[Stored data]
(* ===== verification/SimDisk.v ===== *)
(** * The simulated disk

    Models [src/src/io/sim/sim_disk.h]/[sim_disk.cpp]: an in-memory file system in which
    every file has a durable and a visible image and the queue of writes between them,
    [fsync] replays the queue, and [crash] keeps a random prefix of it.  The generator
    behind [rng_] is part of the state.  [std::map] iterates in key order, so the loops over
    all files go through [in_order].  File ids are handed out from a counter that is not
    wrapped: the run would have to open 2^64 files.

    The theorems: the simulated disk implements the disk interface and its crash contract,
    and on every file [durable + pending = visible], the equation [fsync] is built on, holds
    after every sequence of calls and crashes.  A bit flip can break that equation. *)
From S2P Require Import Prelude Base Random Disk.
From Stdlib Require Import SpecFloat.

Module SimDisk.

Record DiskFaultConfig := mkFaults {
  torn_write_probability : double;
  keep_unflushed_probability : double;
  io_error_probability : double }.

Definition kMaxFileBytes : Z := Z.shiftl 1 30.

(** [while (p.size() > 1 && p.back() == '/') p.pop_back();] *)
Fixpoint normalize_loop (fuel : nat) (p : chars) : chars :=
  match fuel with
  | O => p
  | S fuel' =>
      if (1 <? length p)%nat && bool_decide (last p = Some slash)
      then normalize_loop fuel' (removelast p) else p
  end.

Definition normalize (p : chars) : chars := normalize_loop (length p) p.

(** [path.rfind('/')] *)
Fixpoint rfind (c : ascii) (s : chars) : option nat :=
  match s with
  | [] => None
  | a :: s' =>
      match rfind c s' with
      | Some n => Some (S n)
      | None => if bool_decide (a = c) then Some O else None
      end
  end.

Definition parent_of (path : chars) : chars :=
  match rfind slash path with
  | None => []
  | Some O => [slash]
  | Some n => take n path
  end.

Definition basename_of (path : chars) : chars :=
  match rfind slash path with
  | None => path
  | Some n => drop (S n) path
  end.

Definition apply_bytes (image : list Z) (offset : Z) (data : list Z) : list Z :=
  let count := zlen data in
  if count =? 0 then image
  else
    let image := if zlen image <? offset + count then resize image (offset + count) else image in
    splice image offset data.

Record PendingWrite := mkWrite { w_offset : Z; w_bytes : list Z }.

Record File := mkFile {
  durable : list Z;
  visible : list Z;
  pending : list PendingWrite }.

Record Handle := mkHandle { h_path : chars; h_mode : OpenMode }.

(** The entries of a [std::map] keyed by strings, in its iteration order. *)
Definition in_order {A} (m : gmap chars A) : list (chars * A) :=
  merge_sort (fun a b => chars_le a.1 b.1) (map_to_list m).

Section Sim.
Context {G : Type} `{Random G}.

Record t := mk {
  rng_ : G;
  faults_ : DiskFaultConfig;
  files_ : gmap chars File;
  dirs_ : gset chars;
  open_ : gmap Z Handle;
  next_id_ : Z;
  powered_ : bool;
  bytes_lost_ : Z;
  crashes_ : Z }.

#[global] Instance SimDisk_eta : Settable t := fun d =>
  mk (rng_ d) (faults_ d) (files_ d) (dirs_ d) (open_ d) (next_id_ d) (powered_ d) (bytes_lost_ d)
    (crashes_ d).

Definition new (rng : G) (faults : DiskFaultConfig) : t :=
  mk rng faults ∅ {[ []; [slash] ]} ∅ 0 true 0 0.

(** The path and the file behind an open id. *)
Definition resolve (file : Z) (for_write : bool) (d : t) : Result (chars * File) :=
  fail_if negb (powered_ d) with kIoError else
  match open_ d !! file with
  | None => fail kNotFound
  | Some handle =>
      fail_if for_write && bool_decide (h_mode handle = kRead) with kIoError else
      match files_ d !! h_path handle with
      | None => fail kNotFound
      | Some f => Ok (h_path handle, f)
      end
  end.

(** [rng_.next_bool_with_probability(p)] *)
Definition draw (p : double) (d : t) : bool * t :=
  let '(b, g) := next_bool_with_probability p (rng_ d) in (b, d <| rng_ := g |>).

Definition store (path : chars) (f : File) (d : t) : t := d <| files_ := <[path := f]> (files_ d) |>.

Definition open (path : chars) (mode : OpenMode) (d : t) : Result Z * t :=
  if negb (powered_ d) then (fail kIoError, d)
  else
    let p := normalize path in
    if bool_decide (p ∈ dirs_ d) then (fail kIoError, d)
    else
      let grant d :=
        (Ok (next_id_ d),
         d <| open_ := <[next_id_ d := mkHandle p mode]> (open_ d) |> <| next_id_ := next_id_ d + 1 |>) in
      match files_ d !! p with
      | Some _ => grant d
      | None =>
          if negb (bool_decide (mode = kCreate)) then (fail kNotFound, d)
          else if negb (bool_decide (parent_of p ∈ dirs_ d)) then (fail kNotFound, d)
          else grant (store p (mkFile [] [] []) d)
      end.

Definition close (file : Z) (d : t) : t := d <| open_ := delete file (open_ d) |>.

Definition pwrite (file : Z) (data : list Z) (offset : Z) (d : t) : Result Z * t :=
  match resolve file true d with
  | fail err => (fail err, d)
  | Ok (path, f) =>
      let '(broken, d) := draw (io_error_probability (faults_ d)) d in
      if broken then (fail kIoError, d)
      else if zlen data =? 0 then (Ok 0, d)
      else
        let end_ := u64 (offset + zlen data) in
        if (end_ <? offset) || (kMaxFileBytes <? end_) then (fail kInvalidArgument, d)
        else
          (Ok (zlen data),
           store path (mkFile (durable f) (apply_bytes (visible f) offset data)
                         (pending f ++ [mkWrite offset data])) d)
  end.

Definition pread (file n offset : Z) (d : t) : Result (list Z) * t :=
  match resolve file false d with
  | fail err => (fail err, d)
  | Ok (path, f) =>
      let '(broken, d) := draw (io_error_probability (faults_ d)) d in
      if broken then (fail kIoError, d)
      else if zlen (visible f) <=? offset then (Ok [], d)
      else (Ok (zsub offset (Z.min n (zlen (visible f) - offset)) (visible f)), d)
  end.

Definition replay (image : list Z) (ws : list PendingWrite) : list Z :=
  foldl (fun image w => apply_bytes image (w_offset w) (w_bytes w)) image ws.

Definition fsync (file : Z) (d : t) : Status * t :=
  match resolve file false d with
  | fail err => (fail err, d)
  | Ok (path, f) =>
      let '(broken, d) := draw (io_error_probability (faults_ d)) d in
      if broken then (fail kIoError, d)
      else (Ok tt, store path (mkFile (replay (durable f) (pending f)) (visible f) []) d)
  end.

(** What [truncate] keeps of a queued write. *)
Definition clip (size : Z) (w : PendingWrite) : PendingWrite :=
  if size <=? w_offset w then mkWrite (w_offset w) []
  else if size - w_offset w <? zlen (w_bytes w)
  then mkWrite (w_offset w) (resize (w_bytes w) (size - w_offset w))
  else w.

Definition truncate (file size : Z) (d : t) : Status * t :=
  match resolve file true d with
  | fail err => (fail err, d)
  | Ok (path, f) =>
      if kMaxFileBytes <? size then (fail kInvalidArgument, d)
      else
        (Ok tt,
         store path (mkFile (resize (durable f) size) (resize (visible f) size)
           (filter (fun w => w_bytes w <> []) (clip size <$> pending f))) d)
  end.

Definition size (file : Z) (d : t) : Result Z * t :=
  match resolve file false d with
  | fail err => (fail err, d)
  | Ok (path, f) => (Ok (zlen (visible f)), d)
  end.

Definition remove (path : chars) (d : t) : Status * t :=
  if negb (powered_ d) then (fail kIoError, d)
  else
    let p := normalize path in
    match files_ d !! p with
    | None => (fail (if bool_decide (p ∈ dirs_ d) then kIoError else kNotFound), d)
    | Some _ => (Ok tt, d <| files_ := delete p (files_ d) |>)
    end.

(** The [for] loop of [make_directories] from index [i] on, with [n] iterations left. *)
Fixpoint make_loop (p : chars) (n i : nat) (d : t) : Status * t :=
  match n with
  | O => (Ok tt, d)
  | S n' =>
      if negb (i =? length p)%nat && negb (bool_decide (p !! i = Some slash)) then make_loop p n' (S i) d
      else
        let prefix := take (if (i =? 0)%nat then 1 else i) p in
        if bool_decide (is_Some (files_ d !! prefix)) then (fail kIoError, d)
        else make_loop p n' (S i) (d <| dirs_ := {[ prefix ]} ∪ dirs_ d |>)
  end.

Definition make_directories (path : chars) (d : t) : Status * t :=
  if negb (powered_ d) then (fail kIoError, d)
  else
    let p := normalize path in
    match p with
    | [] => (Ok tt, d)
    | _ => make_loop p (S (length p)) 0 d
    end.

Definition list_directory (path : chars) (d : t) : Result (list chars) * t :=
  if negb (powered_ d) then (fail kIoError, d)
  else
    let p := normalize path in
    if negb (bool_decide (p ∈ dirs_ d))
    then (fail (if bool_decide (is_Some (files_ d !! p)) then kIoError else kNotFound), d)
    else
      let names : gset chars :=
        list_to_set (basename_of <$> filter (fun q => parent_of q = p) ((map_to_list (files_ d)).*1)) ∪
        list_to_set (basename_of <$>
          filter (fun q => q <> [] /\ q <> p /\ parent_of q = p) (elements (dirs_ d))) in
      (Ok (merge_sort chars_le (elements names)), d).

(** One file's queue in a power cut: each write is kept, torn or dropped, and the first one
    that is not kept whole is the last one that leaves a trace. *)
Fixpoint survive (keep_p tear_p : double) (ws : list PendingWrite) (image : list Z) (lost : Z) (g : G)
  : list Z * Z * G :=
  match ws with
  | [] => (image, lost, g)
  | w :: rest =>
      let total := zlen (w_bytes w) in
      let '(keep, g) := next_bool_with_probability keep_p g in
      let '(applied, g) :=
        if keep then (total, g)
        else
          let '(tear, g) := next_bool_with_probability tear_p g in
          if tear && (1 <? total) then let '(r, g) := next_below (total - 1) g in (1 + r, g)
          else (0, g) in
      let image := if 0 <? applied then apply_bytes image (w_offset w) (ztake applied (w_bytes w)) else image in
      let lost := u64 (lost + (total - applied)) in
      if applied <? total
      then (image, foldl (fun lost w => u64 (lost + zlen (w_bytes w))) lost rest, g)
      else survive keep_p tear_p rest image lost g
  end.

Definition crash_file (keep_p tear_p : double) (d : t) (entry : chars * File) : t :=
  let '(path, f) := entry in
  let '(image, lost, g) := survive keep_p tear_p (pending f) (durable f) (bytes_lost_ d) (rng_ d) in
  store path (mkFile image image []) (d <| bytes_lost_ := lost |> <| rng_ := g |>).

Definition crash (d : t) : t :=
  let keep_p := keep_unflushed_probability (faults_ d) in
  let tear_p :=
    if SFleb (double_of_u64 1) keep_p then S754_zero false
    else SFdiv 53 1024 (torn_write_probability (faults_ d)) (SFsub 53 1024 (double_of_u64 1) keep_p) in
  let d := d <| crashes_ := u64 (crashes_ d + 1) |> in
  let d := foldl (crash_file keep_p tear_p) d (in_order (files_ d)) in
  d <| powered_ := false |> <| open_ := ∅ |>.
Lemma boundary_take base vb next k e e' :
  chain base vb next -> (k <= length vb)%nat -> boundary_at base vb k e -> boundary base vb e' ->
  file_pos e' <= file_pos e -> boundary base (take k vb) e'.
Proof.
  intros C Hk (P & _) (j & Hj & P' & R' & C') Hle. exists j.
  assert (j <= k)%nat.
  { apply Nat.nlt_ge. intros Hlt. pose proof (zlen_take_lt _ _ _ k j C ltac:(lia)). lia. }
  rewrite length_take. split; [lia|]. unfold boundary_at. by rewrite take_take, Nat.min_l by lia.
Qed.

Lemma honest_upto base vb next content ix k e :
  chain base vb next -> honest base vb content ix -> SparseIndex.sorted ix -> last ix = Some e ->
  (k <= length vb)%nat -> boundary_at base vb k e -> index_le base (take k vb) ix.
Proof.
  intros C Hh Hs Hl Hk B. split; [done|]. apply Forall_forall. intros e' He'.
  assert (file_pos e' <= file_pos e) as Hle.
  { apply list_elem_of_lookup in He' as [i Hi]. rewrite last_lookup in Hl.
    pose proof (lookup_lt_Some _ _ _ Hi). destruct (decide (i = pred (length ix))) as [->|].
    - rewrite Hl in Hi. injection Hi as ->. lia.
    - destruct (sorted_lookup ix i (pred (length ix)) e' e Hs) as [_ L]; [lia | done | done | lia]. }
  eapply boundary_take; eauto. unfold honest in Hh. rewrite Forall_forall in Hh.
  destruct (Hh e' He') as [|[Hgt _]]; [done|].
  assert (boundary base vb e) as Hb by (exists k; done). apply boundary_pos in Hb. lia.
Qed.

Lemma find_start_spec base f p content vb next fuel : forall ix (d : D) ix' start d',
  Disk.good d -> Disk.opened d f p content -> chain base vb next ->
  SparseIndex.sorted ix -> Forall (fun e => file_pos e < zlen content) ix -> honest base vb content ix ->
  (length ix <= fuel)%nat -> Segment.find_start base f fuel ix d = (ix', start, d') ->
  Disk.same d d' /\ ix' `prefix_of` ix /\
  match start with
  | None => ix' = []
  | Some e => exists k, (k <= length vb)%nat /\ boundary_at base vb k e /\ index_le base (take k vb) ix'
  end.
Proof.
  induction fuel as [|fuel IH]; intros ix d ix' start d' Hg Ho C Hs Hl Hh Hf E; simpl in E.
  { destruct ix; simpl in Hf; [|lia]. injection E as <- <- <-. split_and!; [by apply same_refl | done | done]. }
  destruct (last ix) as [e|] eqn:L.
  2:{ apply last_None in L. subst. injection E as <- <- <-. split_and!; [by apply same_refl | done | done]. }
  assert (e ∈ ix) as He by (rewrite last_lookup in L; by eapply list_elem_of_lookup_2).
  pose proof Hh as Hh'. unfold honest in Hh'. rewrite Forall_forall in Hh'. specialize (Hh' e He).
  assert (0 <= file_pos e) as Hpos.
  { destruct Hh' as [(k & _ & P & _) | [? _]]; [rewrite P; apply zlen_nonneg|]. pose proof (zlen_nonneg (cat vb)). lia. }
  destruct (Disk.pread f kBatchHeaderBytes (file_pos e) d) as [got d1] eqn:R.
  pose proof (proj1 (Forall_forall _ _) Hl e He) as Hle. simpl in Hle.
  apply (pread_opened _ _ _ _ _ _ _ _ Hg Ho) in R as [S R]; [|done|lia].
  destruct (Segment.usable base e got) eqn:U.
  - injection E as <- <- <-. split_and!; [done | done|].
    destruct R as [-> | (er & -> & _)]; [|done]. destruct Hh' as [(k & Hk & B) | [_ N]]; [|congruence].
    exists k. split_and!; [done | done |]. by eapply honest_upto.
  - rewrite truncate_from_lt in E by done. pose proof L as L'. apply last_Some in L' as [ix0 ->].
    rewrite removelast_last in E. apply IH in E.
    + destruct E as (S' & P & M). split_and!; [by eapply same_trans | | done].
      etrans; [exact P | by apply prefix_app_r].
    + apply S. + by eapply same_opened. + done. + by eapply sorted_prefix.
    + by apply Forall_app in Hl as [? _]. + by apply Forall_app in Hh as [? _]. + rewrite length_app in Hf. simpl in Hf. lia.
Qed.

Lemma read_index_spec path file_size ix (d : D) ix' d' :
  Disk.good d -> Disk.file_path path -> Segment.read_index path file_size ix d = (ix', d') ->
  Disk.same d d' /\ (ix' = ix \/ exists ib, Disk.files d !! path = Some ib /\ ix' = SparseIndex.decode ib file_size).
Proof.
  intros Hg Hp. unfold Segment.read_index.
  destruct (Disk.open path kRead d) as [[id|e] d1] eqn:O; pose proof (Disk.open_law _ _ _ _ _ Hg Hp O) as L.
  2:{ intros [= <- <-]. split; [done | by left]. }
  simpl in L. destruct L as (Hn & G1 & H1 & S1 & [[[ib Hib] F1] | (K & _)]); [|done].
  assert (Disk.opened d1 id path ib) as Ho by (split; [exists kRead; by rewrite H1, lookup_insert_eq | congruence]).
  assert (forall d2, Disk.same d1 d2 -> Disk.same d (Disk.close id d2)) as Cl.
  { intros d2 (G2 & F2 & H2 & S2). destruct (Disk.close_law d2 id G2) as (G3 & F3 & H3 & S3).
    split_and!; [done | congruence | | auto]. by rewrite H3, H2, H1, delete_insert_id. }
  destruct (Disk.size id d1) as [[n|e] d2] eqn:Sz; destruct (Disk.size_law _ _ _ _ _ _ G1 Ho Sz) as [S2 R].
  2:{ intros [= <- <-]. split; [by apply Cl | by left]. }
  rewrite (R n eq_refl). destruct (0 <? zlen ib) eqn:E0; [|intros [= <- <-]; split; [by apply Cl | by left]].
  pose proof (same_opened _ _ _ _ _ S2 Ho) as Ho2. assert (Disk.good d2) as G2 by apply S2.
  destruct (Disk.pread id (zlen ib) 0 d2) as [got d3] eqn:Rd.
  apply (pread_opened _ _ _ _ _ _ _ _ G2 Ho2) in Rd as [S3 [-> | (e & -> & _)]]; [| | apply zlen_nonneg | len];
    intros [= <- <-]; (split; [apply Cl; by eapply same_trans|]); [right | by left].
  exists ib. split; [done|]. by rewrite zsub_all.
Qed.

(** ** The invariant of an open segment that holds the batches [bs] *)

Record seg_inv (d : D) (s : Segment.t) (bs : list (list Z)) : Prop := {
  si_walk : walking d s bs (Segment.next_offset_ s);
  si_file : exists rest, Disk.opened d (Segment.log_file_ s) (Segment.log_path_ s) (cat bs ++ rest);
  si_max : Segment.size_bytes_ s <= Segment.max_bytes (Segment.options_ s) < 2 ^ 32;
  si_index : index_ok (Segment.base_offset_ s) bs (Segment.index_ s);
  si_paths : Disk.file_path (Segment.log_path_ s) /\ Disk.file_path (Segment.index_path_ s) /\
    Segment.log_path_ s <> Segment.index_path_ s }.

(** A segment object as [open] hands it to [recover]. *)
Record unrecovered (d : D) (s : Segment.t) (content : list Z) : Prop := {
  un_good : Disk.good d;
  un_opened : Disk.opened d (Segment.log_file_ s) (Segment.log_path_ s) content;
  un_index : Segment.index_ s = [];
  un_report : Segment.recovery_ s = Segment.mkReport 0 0 0 0 false false;
  un_max : Segment.max_bytes (Segment.options_ s) < 2 ^ 32;
  un_base : 0 <= Segment.base_offset_ s /\ Segment.base_offset_ s + 2 ^ 32 <= 2 ^ 64;
  un_paths : Disk.file_path (Segment.log_path_ s) /\ Disk.file_path (Segment.index_path_ s) /\
    Segment.log_path_ s <> Segment.index_path_ s }.

(** The sidecar, whatever it holds, is honest about the log file. *)
Definition sidecar_honest (d : D) (s : Segment.t) (content : list Z) : Prop :=
  forall ib, Disk.files d !! Segment.index_path_ s = Some ib ->
    honest (Segment.base_offset_ s) (valid_batches (Segment.base_offset_ s) content).1 content
      (SparseIndex.decode ib (zlen content)).

(** The outcome of a successful recovery. *)
Record recovered (d d' : D) (s s' : Segment.t) (content : list Z) (bs : list (list Z)) (next : Z) : Prop := {
  rc_inv : seg_inv d' s' bs;
  rc_next : Segment.next_offset_ s' = next;
  rc_same : Segment.base_offset_ s' = Segment.base_offset_ s /\ Segment.options_ s' = Segment.options_ s /\
    Segment.log_file_ s' = Segment.log_file_ s /\ Segment.log_path_ s' = Segment.log_path_ s /\
    Segment.index_path_ s' = Segment.index_path_ s;
  rc_only : Disk.only (Segment.log_path_ s) d d';
  rc_file : Disk.files d' !! Segment.log_path_ s = Some (cat bs);
  rc_settled : forall b, Disk.settled d (Segment.log_path_ s) b -> zlen b <= zlen (cat bs) ->
    Disk.settled d' (Segment.log_path_ s) b;
  rc_truncated : Segment.truncated (Segment.recovery_ s') = negb (zlen (cat bs) =? zlen content);
  rc_lost : Segment.bytes_truncated (Segment.recovery_ s') = zlen content - zlen (cat bs) }.

Lemma same_only p (d d' : D) : Disk.same d d' -> Disk.only p d d'.
Proof. intros (G & F & Hd & S). split_and!; auto. intros. by rewrite F. Qed.

Lemma only_same p (d1 d2 d3 : D) : Disk.same d1 d2 -> Disk.only p d2 d3 -> Disk.only p d1 d3.
Proof.
  intros (G & F & Hd & S) (G' & H' & F' & S'). split_and!; [done | congruence | |].
  - intros q Hq. rewrite F' by done. by rewrite F. - intros q bs Hq Hs. apply S'; auto.
Qed.

Lemma chain_take_bounds base bs k o rest :
  chain base (take k bs) o -> bytes_ok (cat bs ++ rest) -> zlen (cat bs ++ rest) < 2 ^ 32 ->
  0 <= base /\ base + 2 ^ 32 <= 2 ^ 64 -> base <= o < base + 2 ^ 32.
Proof.
  intros C Hb Hl Hbase. rewrite <- (take_drop k bs), concat_app, <- app_assoc in Hb, Hl.
  apply Forall_app in Hb as [Hb _]. rewrite zlen_app in Hl.
  pose proof (zlen_nonneg (cat (drop k bs) ++ rest)).
  destruct (chain_bounds _ _ _ C Hb) as [B _]; pow2; lia.
Qed.

(** Steps 1 and 2: the scan starts at a boundary of the longest chain. *)
Lemma recovery_start (d : D) s content ix1 d1 ix2 start d2 :
  unrecovered d s content -> sidecar_honest d s content -> zlen content < 2 ^ 32 ->
  Segment.read_index (Segment.index_path_ s) (zlen content) (Segment.index_ s) d = (ix1, d1) ->
  Segment.find_start (Segment.base_offset_ s) (Segment.log_file_ s) (length ix1) ix1 d1 = (ix2, start, d2) ->
  Disk.same d d2 /\
  let bs := (valid_batches (Segment.base_offset_ s) content).1 in
  exists k, (k <= length bs)%nat /\ scan_index s (zlen content) (take k bs) ix2 /\
    chain (Segment.base_offset_ s) (take k bs)
      (match start with Some e => u64 (Segment.base_offset_ s + rel_offset e) | None => Segment.base_offset_ s end) /\
    match start with Some e => file_pos e | None => 0 end = zlen (cat (take k bs)).
Proof.
  intros [U1 U2 U3 U4 U5 U6 (P1 & P2 & P3)] Hh Hsm R F.
  apply read_index_spec in R as [S1 R]; [|done|done].
  assert (SparseIndex.sorted ix1 /\ Forall (fun e => file_pos e < zlen content) ix1 /\
    honest (Segment.base_offset_ s) (valid_batches (Segment.base_offset_ s) content).1 content ix1) as (Hs & Hl & Hi).
  { destruct R as [-> | (ib & Hib & ->)].
    - rewrite U3. split_and!; constructor.
    - destruct (decode_loop_sound ib (zlen content) (Z.to_nat (zlen ib / kIndexEntryBytes)) 0 [])
        as (X & Y & _); [constructor | constructor |]. split_and!; [done | done |]. by apply Hh. }
  pose proof (valid_batches_spec (Segment.base_offset_ s) content) as V.
  pose proof U2 as [_ Hf]. apply Disk.file_bytes in Hf as [Hby Hsz]; [|done].
  destruct (valid_batches (Segment.base_offset_ s) content) as [bs next]. simpl in *.
  destruct V as [C (rest & Ec & N)].
  eapply find_start_spec in F as (S2 & Pre & M); [| apply S1 | by eapply same_opened | exact C | done | done | done | lia].
  split; [by eapply same_trans|].
  assert (Forall (fun e => file_pos e < zlen content) ix2) as Hl2.
  { destruct Pre as [more ->]. by apply Forall_app in Hl as [? _]. }
  destruct start as [e|].
  - destruct M as (k & Hk & (P & R0 & Ck) & Ile). exists k. split_and!; [done | by split | | done].
    rewrite wrap_small; [done|]. rewrite Ec in Hby, Hsm.
    pose proof (chain_take_bounds _ _ _ _ _ Ck Hby Hsm U6). lia.
  - subst ix2. exists 0%nat. split_and!; [lia | split; [apply index_le_nil | constructor] | done | done].
Qed.

(** The end of recovery, with or without a tail to cut. *)
Lemma recovery_finish (d d2 : D) s content bs next index report :
  unrecovered d s content -> valid_batches (Segment.base_offset_ s) content = (bs, next) ->
  zlen content <= Segment.max_bytes (Segment.options_ s) ->
  Disk.only (Segment.log_path_ s) d d2 -> Disk.files d2 !! Segment.log_path_ s = Some (cat bs) ->
  (forall b, Disk.settled d (Segment.log_path_ s) b -> zlen b <= zlen (cat bs) ->
     Disk.settled d2 (Segment.log_path_ s) b) ->
  index_ok (Segment.base_offset_ s) bs index ->
  Segment.truncated report = negb (zlen (cat bs) =? zlen content) ->
  Segment.bytes_truncated report = zlen content - zlen (cat bs) ->
  recovered d d2 s
    (Segment.mk (Segment.base_offset_ s) next (Segment.options_ s) (Segment.log_file_ s) (Segment.log_path_ s)
       (Segment.index_path_ s) (zlen (cat bs)) index report) content bs next.
Proof.
  intros [U1 [[m Hm] U2] U3 U4 U5 U6 U7] V Hmax Ho Hf Hs Hi T L.
  pose proof (valid_batches_spec (Segment.base_offset_ s) content) as Sp. rewrite V in Sp.
  destruct Sp as [C (rest & Ec & _)].
  assert (zlen (cat bs) <= zlen content) by (rewrite Ec, zlen_app; pose proof (zlen_nonneg rest); lia).
  assert (Disk.opened d2 (Segment.log_file_ s) (Segment.log_path_ s) (cat bs ++ [])) as Hop.
  { rewrite app_nil_r. split; [|done]. exists m. destruct Ho as (_ & -> & _). done. }
  split; simpl; auto. split; simpl; auto; [|eauto | lia].
  split; simpl; auto; [apply Ho | eauto | lia].
Qed.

• What the task requires: Only the lines above from the line with "un_good : Disk.good d;" to the line with "un_max : Segment.max_bytes", those two lines included, should be reproduced exactly.

• Answer:
  un_good : Disk.good d;
  un_opened : Disk.opened d (Segment.log_file_ s) (Segment.log_path_ s) content;
  un_index : Segment.index_ s = [];
  un_report : Segment.recovery_ s = Segment.mkReport 0 0 0 0 false false;
  un_max : Segment.max_bytes (Segment.options_ s) < 2 ^ 32;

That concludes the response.